Your goal:
Go through the material below and copy all lines with "SideBuffers".

BEGIN Source material

(** A whole admission takes from one sender.  Admitting a report of the sender [s]
    to a queue in priority order always ends and keeps the queue in its bounds and in
    order; it takes nothing if the report fits.  Everything it takes, however many
    entries that is, and whether or not room is made in the end, are reports of a single
    sender that had several of them when the admission began and the greatest backlog of
    those, or of [s] itself when nobody had several; and none outranks the new report.
    All other entries stay, in their order. *)
Theorem fair_admission v w s d adm :
  queue_ok d -> by_priority priority (q d) -> park_for_queue v = Ok w -> owner w = Some s ->
  exists res d' adm' ev,
    push_fair v d adm = Some (res, d', adm', ev) /\ queue_ok d' /\ by_priority priority (q d') /\
    (fits (byte_cost w) d -> res = Ok tt /\ ev = []) /\
    (ev = [] \/ exists victim, chosen (Some s) (reports priority (priority w) owner (q d)) victim /\
                 Forall (fun x => owner x = Some victim /\ priority x <= priority w) ev) /\
    exists kept, Permutation (q d) (kept ++ ev) /\ sublist kept (q d) /\
      match res with Ok _ => joins_band priority w kept (q d') | Err _ => q d' = kept end.
Proof using QL.
  intros Hok Hs Hv Hw. destruct (push_fair_spec v w d adm Hok Hs Hv) as (res & d' & adm' & ev & H1 & H2 & H3 & H4 & H5 & _ & H6).
  exists res, d', adm', ev. do 4 (split; [done|]). split; [|done].
  unfold only_from in H5. rewrite Hw in H5. destruct H5 as [->|(x & Hx & HF)]; [by left|right].
  exists x. split; [by apply first_choice_chosen|done].
Qed.
End Admission.

(** ** On a queue *)

(** Entries with an owner and a type; a negative owner cannot be chosen. *)
Record FairEntry : Type := { e_owner : Z; e_type : Z; e_priority : Z; e_cost : Z }.
#[export] Instance FairEntry_queue : QueueEnv FairEntry :=
  {| byte_cost e := Z.max 0 (Z.min (e_cost e) 1000); park_entry e := Ok e; item_size := 8;
     reserve_exact len cap additional := Some (Z.max cap (len + additional)); compact_store := false |}.
#[export] Instance FairEntry_laws : QueueLaws FairEntry.
Proof. split; [intros v; cbn; solve_u|]. intros len cap additional c [= <-]. lia. Qed.
Definition classify_transmit_disposable (x : TxQueued) : bool :=
  match tx_item x with
  | Broadcast data | ToSide _ _ data =>
      match data with
      | IPacket p =>
          is_internal_control_type (ty p)
          || (negb (is_reliable_type we_registry (ty p)) && is_empty (wire_target_senders p))
      | IPacked b =>
          match peek_routing_frame_info b with
          | Err _ => true
          | Ok frame =>
              let env := fi_envelope frame in
              is_internal_control_type (re_ty env)
              || (negb (is_reliable_type we_registry (re_ty env)) && match fi_reliable frame with None => true | Some _ => false end
                  && is_empty (targets_of (re_targets env)))
          end
      end
  | _ => true
  end.

(** The number of the owner; the book has a name for it already or learns it. *)
Definition fair_bulk_owner (data : RouterItem) (priority : Z) : option Z :=
  match data with
  | IPacket p => fst (packet_owner we_registry ∅ p priority)
  | IPacked b => packed_owner b priority
  end.

Definition tx_bulk_owner (x : TxQueued) : option Z :=
  if has_flag (disposable x) TX_E2E_CHILD then None
  else match tx_item x with
       | Broadcast data | ToSide _ _ data => fair_bulk_owner data (tx_priority x)
       | _ => None
       end.

Definition rx_bulk_owner (x : RouterRxItem) : option Z := fair_bulk_owner (rx_data x) (rx_priority x).

Definition bulk_stream (data : RouterItem) : option Z :=
  match data with IPacket p => Some (ty p) | IPacked b => scheduling_type b end.
(* ===== verification/SideReceive.v ===== *)
(** * Chunks received by a router (src/src/router.rs, src/src/memory_admission.rs)

    The receive path of a side's chunk frames over the whole [Pool] of [RouterQueues]:
    the partial transfers of all sides that are idle expire at every frame; a chunk makes
    room in what the budget leaves to partial transfers, at the cost of reports, then of
    the oldest other transfer; a fragment that is new passes the admission probe and is
    stored; the last one gives the frame, which is then decoded as a frame of the side.

    The frames of other kinds are in [SideTemplate] and [SideLink]. *)

From S2P Require Import Prelude OrdMap Schema Packet MemoryAdmission WireEnv WireSample WireReader WireFrame WirePeek.
From S2P Require Import SideFrame SideAssembly PayloadCodec AdmissionFairness Queue RouterQueues.

Open Scope Z_scope.

(** ** Admission of received bytes *)

Section Admit.
Context `{WE : WireEnv}.

Definition check_receive_with_role (b : bytes) (managed : bool) : check_fn := fun adm =>
  if negb (has_probe adm) then (Ok tt, adm)
  else
    let frame := match peek_routing_frame_info b with Ok frame => Some frame | Err _ => None end in
    let ack :=
      match frame with
      | Some frame =>
          header_ack_only (fi_reliable frame)
          || one_of (re_ty (fi_envelope frame)) [ty_ReliableAck; ty_ReliablePartialAck; ty_DiscoveryAnnounce]
      | None => false
      end in
    if negb ack && supports_work_kinds adm && (zlen b <=? 128)
       && match b with flags :: _ => Z.land flags 17 =? 0 | [] => false end
       && match frame with
          | Some frame =>
              let env := fi_envelope frame in
              let owners := zlen (targets_of (re_targets env)) in
              protected_discovery_request_shape we_registry (re_ty env) (fi_empty_payload frame)
                (bool_decide (routing_endpoints env = [ep_Discovery])) owners (re_wire_shape env)
              || protected_control_shape we_registry (re_ty env) (nth 1 b 255) owners (re_wire_shape env)
                   (is_some (fi_reliable frame)) managed
          | None => false
          end
    then check_frame_kind (zlen b) false WORK_SMALL_PROTECTED adm
    else check_frame (zlen b) ack adm.

Definition check_receive (b : bytes) : check_fn := check_receive_with_role b false.

(** [retained] is the number of fragments of the transfer, if there is one. *)
Definition check_retained_fragment (b : bytes) (retained : option Z) : check_fn := fun adm =>
  if supports_work_kinds adm && (zlen b <=? 192)
     && match retained with Some count => count <? 64 | None => false end
  then check (sat_add 1280 (zlen b)) 1024 adm
  else check_receive b adm.
End Admit.

(** ** The buffers of a side *)

Fixpoint side_at (side : Z) (l : list (Z * SideBuffers)) : option SideBuffers :=
  match l with
  | [] => None
  | (s, b) :: l => if s =? side then Some b else side_at side l
  end.

Fixpoint replace_rx (side : Z) (rx : RxChunks) (l : list (Z * SideBuffers)) : list (Z * SideBuffers) :=
  match l with
  | [] => []
  | (s, b) :: l =>
      if s =? side then (s, {| sb_rx := rx; sb_codec := sb_codec b |}) :: l else (s, b) :: replace_rx side rx l
  end.

Definition put_rx (side : Z) (rx : RxChunks) (st : Pool) : Pool := set_sides (replace_rx side rx (sides st)) st.

(** [None] only without fuel. *)
Fixpoint expire_sides (now : Z) (l : list (Z * SideBuffers)) : option (list (Z * SideBuffers)) :=
  match l with
  | [] => Some []
  | (side, b) :: l =>
      match SideAssembly.expire (rx_chunks (sb_rx b)) (rx_chunk_bytes (sb_rx b)) now with
      | None => None
      | Some (reclaimed, chunks, buffered) =>
          let rx := {| rx_chunks := chunks; rx_chunk_bytes := buffered;
                       rx_chunk_reclaims := Z.min u32_max (rx_chunk_reclaims (sb_rx b) + reclaimed) |} in
          match expire_sides now l with
          | None => None
          | Some l =>
              Some ((side, {| sb_rx := rx; sb_codec := PayloadCodec.expire DISCOVERY_ROUTE_TTL_MS now (sb_codec b) |}) :: l)
          end
      end
  end.

Definition expire_side_chunks (now : Z) (st : Pool) : option Pool :=
  match expire_sides now (sides st) with Some l => Some (set_sides l st) | None => None end.

(** ** Receiving *)

(** What a received frame came to: not a chunk, and so for the other branches; a chunk
    that leaves its transfer incomplete; the frame of a complete transfer. *)
Inductive Decoded : Type := Elsewhere | Waiting | Assembled (frame : bytes).

Section Receive.
Context `{WE : WireEnv} `{RL : RouterLayout} (peer_size : Z).
(** The configuration of the build and of the router. *)
Context (STACK_PAYLOAD_SIZE hostname_len starting_queue_size : Z).

Abbreviation protected_metadata_bytes_used := (protected_metadata_bytes_used peer_size).
Abbreviation shared_queue_bytes_used := (shared_queue_bytes_used peer_size).

(** Part of the budget stays with the inline queue. *)
Definition side_chunk_admission_budget (protected : Z) (st : Pool) : Z :=
  let inline_credit := sat_add (sat_add (sat_add size_tx_queued STACK_PAYLOAD_SIZE) hostname_len) size_endpoint in
  let spendable := sat_sub (max_queue_budget st) protected in
  let local_credit := if inline_credit <=? spendable / 2 then Z.min inline_credit starting_queue_size else 0 in
  sat_sub (max_queue_budget st) local_credit.

(** The shared budget is made to hold a fragment; [None] only without fuel. *)
Fixpoint share_loop (fuel : nat) (side id cost admission_budget : Z) (st : Pool) : option (result unit * Pool) :=
  match fuel with
  | O => None
  | S fuel =>
      if sat_add (shared_queue_bytes_used st) cost <=? admission_budget then Some (Ok tt, st)
      else
        let '(hit, st) :=
          match queue_victim_owner None (bulk_loads 199 st) with
          | Some owner => reclaim_bulk_from owner 199 None st
          | None => (false, st)
          end in
        if hit then share_loop fuel side id cost admission_budget st
        else
          let '(hit, st) := reclaim_oldest_side_chunk (Some (side, id)) st in
          if hit then share_loop fuel side id cost admission_budget st
          else Some (Err (Io "memory pressure"), st)
  end.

END Source material

Result of this exercise:
Fixpoint side_at (side : Z) (l : list (Z * SideBuffers)) : option SideBuffers :=
Fixpoint replace_rx (side : Z) (rx : RxChunks) (l : list (Z * SideBuffers)) : list (Z * SideBuffers) :=
Fixpoint expire_sides (now : Z) (l : list (Z * SideBuffers)) : option (list (Z * SideBuffers)) :=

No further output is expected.